James Franco admits he had “mixed feelings” about accepting the role of Christian Longo, a man who was put on the FBI’s Most Wanted Fugitives list after murdering his wife and three children and fleeing to Mexico.
There, Longo assumed the identity of the disgraced New York Times journalist Michael Finkel, and when he was eventually arrested and extradited to the US, he asked to meet the writer.
True Story, a film co-produced by Brad Pitt, is based on Finkel’s bestselling memoir of that meeting.
“By the time Longo and Finkel [who’d fabricated interviewees in a piece about the African slave trade] met, they’d both hit bottoms of their own, and the private space that created was, for a while, a positive thing for both of them,” says Franco.
“They could confide in each other in ways they couldn’t confide in anyone, and I think they helped each other through that time. It’s just that Christian Longo has a way of creating his own mythology about himself, and he used Finkel to help him rewrite his own story.”
Despite his reservations about the character, Franco was keen to work with the British theatre director Rupert Goold, who was taking the helm on the movie.
“I saw his stage production of Macbeth in London and I’m a big fan,” says the 37-year-old actor, whose big break was in 1999, playing Daniel Desario in the cult TV series Freaks And Geeks.
It’s not the first time Franco’s played a character who’s based on a real person, but his approach has always been dependent on the movie and the person in question.
“People know what James Dean sounded like, and what he looked like and how he moved, those are all keys to his character, and capturing his outward behaviour was vital,” says the actor, who won a Golden Globe for his portrayal of the late Hollywood icon in a 2001 biopic.
It was the same story when it came to playing poet Allen Ginsberg in 2010’s Howl ( “His look and sound is very specific”), but with 127 Hours, the 2010 film which told the story trapped canyoneer Aron Ralston, who ended up cutting off his own arm after becoming trapped by a rock, director Danny Boyle didn’t want Ralston on set every day.
“That performance wasn’t about capturing the nuances of Aron’s physical behaviour. It was about capturing the experience he went through, in as honest a way as possible,” says Franco, who received an Academy Award nomination for the role.

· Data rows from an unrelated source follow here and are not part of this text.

(** * Doctown web API and documenter core: a shallow embedding

    The SvelteKit endpoints of the web UI are embedded from their TypeScript
    source; so is the Python program the query endpoint runs, as far as
    CPython's compilation of it goes.  The documenter's sandbox, task graph and output
    writer (the [documenter/] Python package) are modelled from the spec. *)

From Stdlib Require Import String Ascii List ZArith NArith Bool Lia Sorting.Permutation Sorting.Sorted Relations DecimalString.
Import ListNotations.
Open Scope string_scope.
Set Warnings "-register-all".

(* ------------------------------------------------------------------ *)
(** ** Strings and Node's [path] module (posix) *)

Module Path.

(** [s.includes(sub)] *)
Fixpoint includes (s sub : string) : bool :=
  String.prefix sub s ||
  match s with
  | EmptyString => false
  | String _ s' => includes s' sub
  end.

Definition slash : ascii := "/"%char.

(** [s.split('/')] *)
Fixpoint split_slash_acc (s : string) (cur : string) : list string :=
  match s with
  | EmptyString => [cur]
  | String c s' =>
      if Ascii.eqb c slash then cur :: split_slash_acc s' EmptyString
      else split_slash_acc s' (cur ++ String c EmptyString)
  end.

Definition split_slash (s : string) : list string := split_slash_acc s EmptyString.

(** [arr.join(sep)] *)
Fixpoint join_with (sep : string) (l : list string) : string :=
  match l with
  | [] => EmptyString
  | [x] => x
  | x :: l' => x ++ sep ++ join_with sep l'
  end.

Definition starts_with_slash (s : string) : bool :=
  match s with
  | String c _ => Ascii.eqb c slash
  | EmptyString => false
  end.

Fixpoint last_char (s : string) : option ascii :=
  match s with
  | EmptyString => None
  | String c EmptyString => Some c
  | String _ s' => last_char s'
  end.

Definition ends_with_slash (s : string) : bool :=
  match last_char s with
  | Some c => Ascii.eqb c slash
  | None => false
  end.

(** One step of [normalizeString]: the result is kept as a stack of
    segments, most recent first. *)
Definition norm_step (allow_above : bool) (res : list string) (seg : string)
  : list string :=
  if String.eqb seg "" || String.eqb seg "." then res
  else if String.eqb seg ".." then
    match res with
    | x :: r =>
        if String.eqb x ".." then (if allow_above then ".." :: res else res)
        else r
    | [] => if allow_above then [".."] else []
    end
  else seg :: res.

Definition normalize_string (allow_above : bool) (p : string) : string :=
  join_with "/" (rev (fold_left (norm_step allow_above) (split_slash p) [])).

(** [path.normalize] *)
Definition normalize (p : string) : string :=
  if String.eqb p "" then "."
  else
    let abs := starts_with_slash p in
    let trailing := ends_with_slash p in
    let body := normalize_string (negb abs) p in
    if String.eqb body "" then
      (if abs then "/" else if trailing then "./" else ".")
    else
      let body' := if trailing then body ++ "/" else body in
      if abs then "/" ++ body' else body'.

(** [path.join(...args)] *)
Definition join_all (args : list string) : string :=
  let joined := join_with "/" (filter (fun a => negb (String.eqb a "")) args) in
  if String.eqb joined "" then "." else normalize joined.

Definition join (a b : string) : string := join_all [a; b].

(** [path.dirname] for the normalised absolute paths used below. *)
Definition dirname (p : string) : string :=
  match rev (split_slash p) with
  | _ :: rest =>
      let d := join_with "/" (rev rest) in
      if String.eqb d "" then "/" else d
  | [] => "/"
  end.

Definition is_absolute (p : string) : bool := starts_with_slash p.

Fixpoint no_slash (s : string) : bool :=
  match s with
  | EmptyString => true
  | String c s' => negb (Ascii.eqb c slash) && no_slash s'
  end.

(** A segment [normalize] keeps as it is. *)
Definition good_seg (s : string) : bool :=
  negb (String.eqb s "") && negb (String.eqb s ".") && negb (String.eqb s "..")
  && no_slash s.

(** [p] lies at or below directory [root] (both normalised, absolute). *)
Definition within (root p : string) : bool :=
  String.eqb p root || String.prefix (root ++ "/") p.

(** The segment stack [normalize] builds for an absolute path. *)
Definition stack (p : string) : list string :=
  fold_left (norm_step false) (split_slash p) [].

End Path.

(* ------------------------------------------------------------------ *)
(** ** The filesystem, as seen through [fs/promises] *)

Module FS.

Inductive node :=
| NFile (content : string)
| NDir
| NLink (target : string).

(** A filesystem: normalised absolute paths to nodes. *)
Definition fs := list (string * node).

Fixpoint lookup (t : fs) (p : string) : option node :=
  match t with
  | [] => None
  | (q, n) :: t' => if String.eqb q p then Some n else lookup t' p
  end.

Inductive read_result :=
| ROk (content : string)
| RErr (message : string).

(** [readFile(p, 'utf-8')]: symbolic links are followed (up to Linux's
    40-link limit); a relative link target is taken from the link's
    directory. *)
Fixpoint read_file_fuel (fuel : nat) (t : fs) (p : string) : read_result :=
  match fuel with
  | O => RErr ("ELOOP: too many symbolic links encountered, open '" ++ p ++ "'")
  | S fuel' =>
      match lookup t p with
      | None => RErr ("ENOENT: no such file or directory, open '" ++ p ++ "'")
      | Some NDir => RErr "EISDIR: illegal operation on a directory, read"
      | Some (NFile c) => ROk c
      | Some (NLink target) =>
          read_file_fuel fuel'
            t (if Path.is_absolute target then Path.normalize target
               else Path.join (Path.dirname p) target)
      end
  end.

Definition read_file (t : fs) (p : string) : read_result := read_file_fuel 41 t p.

(** The path of the node [readFile] finally opens (the end of the link chain). *)
Fixpoint real_path_fuel (fuel : nat) (t : fs) (p : string) : string :=
  match fuel with
  | O => p
  | S fuel' =>
      match lookup t p with
      | Some (NLink target) =>
          real_path_fuel fuel'
            t (if Path.is_absolute target then Path.normalize target
               else Path.join (Path.dirname p) target)
      | _ => p
      end
  end.

Definition real_path (t : fs) (p : string) : string := real_path_fuel 41 t p.

End FS.

(* ------------------------------------------------------------------ *)
(** ** JSON values and the responses of the SvelteKit endpoints *)

Module Json.

Inductive jvalue :=
| JNull
| JBool (b : bool)
| JNum (n : Z)
| JStr (s : string)
| JArr (l : list jvalue)
| JObj (fields : list (string * jvalue)).

(** JavaScript truthiness of a JSON value ([undefined] is [None]). *)
Definition truthy (v : option jvalue) : bool :=
  match v with
  | None | Some JNull => false
  | Some (JBool b) => b
  | Some (JNum n) => negb (Z.eqb n 0)
  | Some (JStr s) => negb (String.eqb s "")
  | Some (JArr _) | Some (JObj _) => true
  end.

Fixpoint assoc (k : string) (l : list (string * jvalue)) : option jvalue :=
  match l with
  | [] => None
  | (k', v) :: l' => if String.eqb k k' then Some v else assoc k l'
  end.

(** Property access [v.k]: [None] is a [TypeError] (reading a property of
    [null]); [Some None] is [undefined]. *)
Definition get (v : jvalue) (k : string) : option (option jvalue) :=
  match v with
  | JNull => None
  | JObj fs => Some (assoc k fs)
  | _ => Some None
  end.

End Json.

Module Http.
Import Json.

Record response := mk_response { status : Z; body : jvalue }.

(** [json(body)] answers with status 200 unless told otherwise. *)
Definition json (b : jvalue) : response := mk_response 200 b.
Definition json_status (b : jvalue) (s : Z) : response := mk_response s b.

Definition error_body (msg : string) : jvalue := JObj [("error", JStr msg)].

(** What an [async] request handler produces: a response, or a rejected
    promise that escapes the handler (SvelteKit's generic error path). *)
Inductive outcome :=
| HResp (r : response)
| HUncaught (message : string).

End Http.

(* ------------------------------------------------------------------ *)
(** ** [GET /api/docpack/[id]/file?path=...] (src/unnamed/part_008) *)

Module FileEndpoint.
Import Json Http.

(** What the handler does next: answer without touching the disk, or read
    one file and answer from its result. *)
Inductive step :=
| Done (r : response)
| ReadThen (path : string) (k : FS.read_result -> response).

(** [join(homedir(), '.localdoc', 'outputs')] *)
Definition OUTPUT_DIR (home : string) : string :=
  Path.join_all [home; ".localdoc"; "outputs"].

Definition docpack_path (home id : string) : string :=
  Path.join (OUTPUT_DIR home) (id ++ ".docpack").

“Here, again, I feel that Rupert’s approach is not to capture Longo’s behaviour to a tee, as much as to try and capture the weird psychology of the kind of person that could do something like this, and then behave the way he has since then,” he adds.

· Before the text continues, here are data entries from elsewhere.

(** * VideoCRC: the per-frame checksum element of gstvideocrc.c

    A shallow embedding of [gstvideocrc.c] and the properties of its
    checksum engine.  C integers are carried by [Z] with the conversions of
    their type written out; the frame buffer is a mapped region whose loads
    are logged and fault outside the region; loops keep their test and their
    increment and run on fuel that is shown to suffice. *)

From Stdlib Require Import ZArith Lia List Bool String.
From stdpp Require Import base list.
Import ListNotations.
Local Open Scope Z_scope.

(** ** Machine integers *)

Module CInt.

(** [gint]: 32-bit two's complement.  Signed overflow is undefined in C;
    the model takes the wrap-around of the target. *)
Definition G_MAXINT : Z := 2 ^ 31 - 1.
Definition G_MININT : Z := - 2 ^ 31.
Definition to_gint (z : Z) : Z := (z + 2 ^ 31) mod 2 ^ 32 - 2 ^ 31.

(** [guint], [guint32], [unsigned int]: arithmetic modulo 2^32. *)
Definition G_MAXUINT : Z := 2 ^ 32 - 1.
Definition to_guint (z : Z) : Z := z mod 2 ^ 32.

(** [guint8] *)
Definition to_guint8 (z : Z) : Z := z mod 2 ^ 8.

Definition gint_add (a b : Z) : Z := to_gint (a + b).
Definition gint_mul (a b : Z) : Z := to_gint (a * b).

(** [a << n], [~a] on a 32-bit unsigned operand. *)
Definition guint_shl (a n : Z) : Z := to_guint (Z.shiftl a n).
Definition guint_not (a : Z) : Z := to_guint (Z.lnot a).

Definition is_gint (z : Z) : Prop := G_MININT <= z <= G_MAXINT.
Definition is_guint (z : Z) : Prop := 0 <= z <= G_MAXUINT.
Definition is_guint8 (z : Z) : Prop := 0 <= z < 256.

End CInt.
Import CInt.

(** ** Outcomes and the state monad of the element's code *)

Inductive outcome (A : Type) : Type :=
| Done (a : A)
| SegFault (addr : Z)   (* a load through [buf_ptr] outside the mapped region *)
| OutOfFuel.
Arguments Done {A} a.
Arguments SegFault {A} addr.
Arguments OutOfFuel {A}.

Definition M (S A : Type) : Type := S -> outcome (A * S).

Definition ret {S A : Type} (a : A) : M S A := fun s => Done (a, s).

Definition bind {S A B : Type} (m : M S A) (f : A -> M S B) : M S B :=
  fun s =>
    match m s with
    | Done (a, s') => f a s'
    | SegFault addr => SegFault addr
    | OutOfFuel => OutOfFuel
    end.

Definition modify {S : Type} (f : S -> S) : M S unit := fun s => Done (tt, f s).

Declare Scope cmd_scope.
Delimit Scope cmd_scope with cmd.
Notation "x <- m ;; k" := (bind m (fun x => k))
  (at level 100, m at next level, right associativity) : cmd_scope.
Notation "m ;; k" := (bind m (fun _ => k))
  (at level 100, right associativity) : cmd_scope.
Local Open Scope cmd_scope.

(** [for (i = i0; cond i; i = incr i) body]. *)
Fixpoint for_loop {S : Type} (fuel : nat) (cond : Z -> bool) (incr : Z -> Z)
    (body : Z -> M S unit) (i : Z) : M S unit :=
  match fuel with
  | O => fun _ => OutOfFuel
  | Datatypes.S fuel' =>
      if cond i then (body i ;; for_loop fuel' cond incr body (incr i))
      else ret tt
  end.

(** Fuel for a loop that counts from 0 up to [bound] in steps of at least 1:
    one test per iteration and a last one that fails. *)
Definition fuel_upto (bound : Z) : nat := Datatypes.S (Z.to_nat bound).

(** ** The element *)

(** GstState of the GstElement parent instance. *)
Inductive GstState : Type :=
| GST_STATE_VOID_PENDING
| GST_STATE_NULL
| GST_STATE_READY
| GST_STATE_PAUSED
| GST_STATE_PLAYING.

Inductive GstFlowReturn : Type :=
| GST_FLOW_OK
| GST_FLOW_NOT_LINKED
| GST_FLOW_FLUSHING
| GST_FLOW_EOS
| GST_FLOW_NOT_NEGOTIATED
| GST_FLOW_ERROR
| GST_FLOW_NOT_SUPPORTED.

(** One line [VideoFrame %d crc %08X]: the frame number and the checksum. *)
Record crc_line : Type := CrcLine { line_frame : Z; line_crc : Z }.

(** Modelled from the spec: struct GstVideocrc is declared in gstvideocrc.h,
    which is not part of the sources; the fields are the ones gstvideocrc.c
    reads and writes (the engine's polynomial mask, table, geometry, frame
    counter and log destination), with the types their uses show:
    [frame_num] is printed with %d (gint), [crc] with %08X and assigned from
    a guint32, [crc_mask] is read with g_value_get_uint, the geometry fields
    are assigned from gint locals and [crc32bit_table] is read through a
    [guint32 *] and indexed up to 255.  [gst_state] is GST_STATE of the
    parent GstElement.  An open [logfile] holds the lines written so far. *)
Record GstVideocrc : Type := MkVideocrc {
  gst_state : GstState;
  filename : option string;
  logfile : option (list crc_line);
  crc_mask : Z;
  frame_num : Z;
  crc : Z;
  crc32bit_table : list Z;
  width : Z;
  height : Z;
  stride_w : Z;
  stride_h : Z;
  offset : Z;
  size : Z
}.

Franco has never had any interest in meeting Longo.
“This is the one case where I don’t want to meet the guy. I feel like just doing this movie is almost too much,” notes the actor, who was born in Palo Alto, California, and also has a string of producer, writer and director credits to his name.
“He killed his family, and now a movie’s being made about him that stars Jonah Hill [as Finkel] and myself. If I was making a Werner Herzog documentary about death row, yeah, I’d go and meet him. But because I’m playing him, I just want to separate myself.”
While he’s managed to find the humanity in dubious characters in the past, “with Christian, I don’t find any need to humanise him. He’s worst human being I’ve ever played. I hate this guy”, Franco admits.
Instead, he decided to “play him as he saw himself”.
“Playing it that way, combined with the knowledge of what he did, will make him a very terrifying person.
“Longo’s all surface and appears to be a regular guy, charming and nice, so I feel like I can play those sides of him. Plus, there was some disconnection between what he did and how he saw himself, so I think in this case, it’s OK that I don’t feel as attached to this world as my other roles, because I feel he wasn’t attached to himself.”
The upshot was that Franco never took the role home.
“That’s the weird thing about this,” he says, recalling filming Longo’s testimony scene during the murder trial. “I think it was five pages of dialogue, and when I got home that night, I felt that if somebody had asked me if I did a big speech that day, I wouldn’t have remembered it.
“Normally with a role, you want to connect the character to your own emotions, but this guy doesn’t have any emotions, so I just kind of walked through it.”
Now the film’s being released, the hardest aspect for Franco to accept is that the narcissistic Longo, who was sentenced to death in 2003, is achieving something akin to celebrity status.
“We’re certainly not celebrating him or giving the other side to his story or anything like that, but even though we make him the villain of the piece, he’s almost getting what he always wanted,” he notes.
“It’s that weird, insidious thing that happens when somebody does a horrible act and yes, they are punished by the law, but in the media they’re given attention. They’re made into celebrities.
“I don’t want to give him any kind of positive reinforcement whatsoever,” says Franco. “He’s done nothing but murder his family. He’s a sociopath. I just hope he finds peace in his soul.”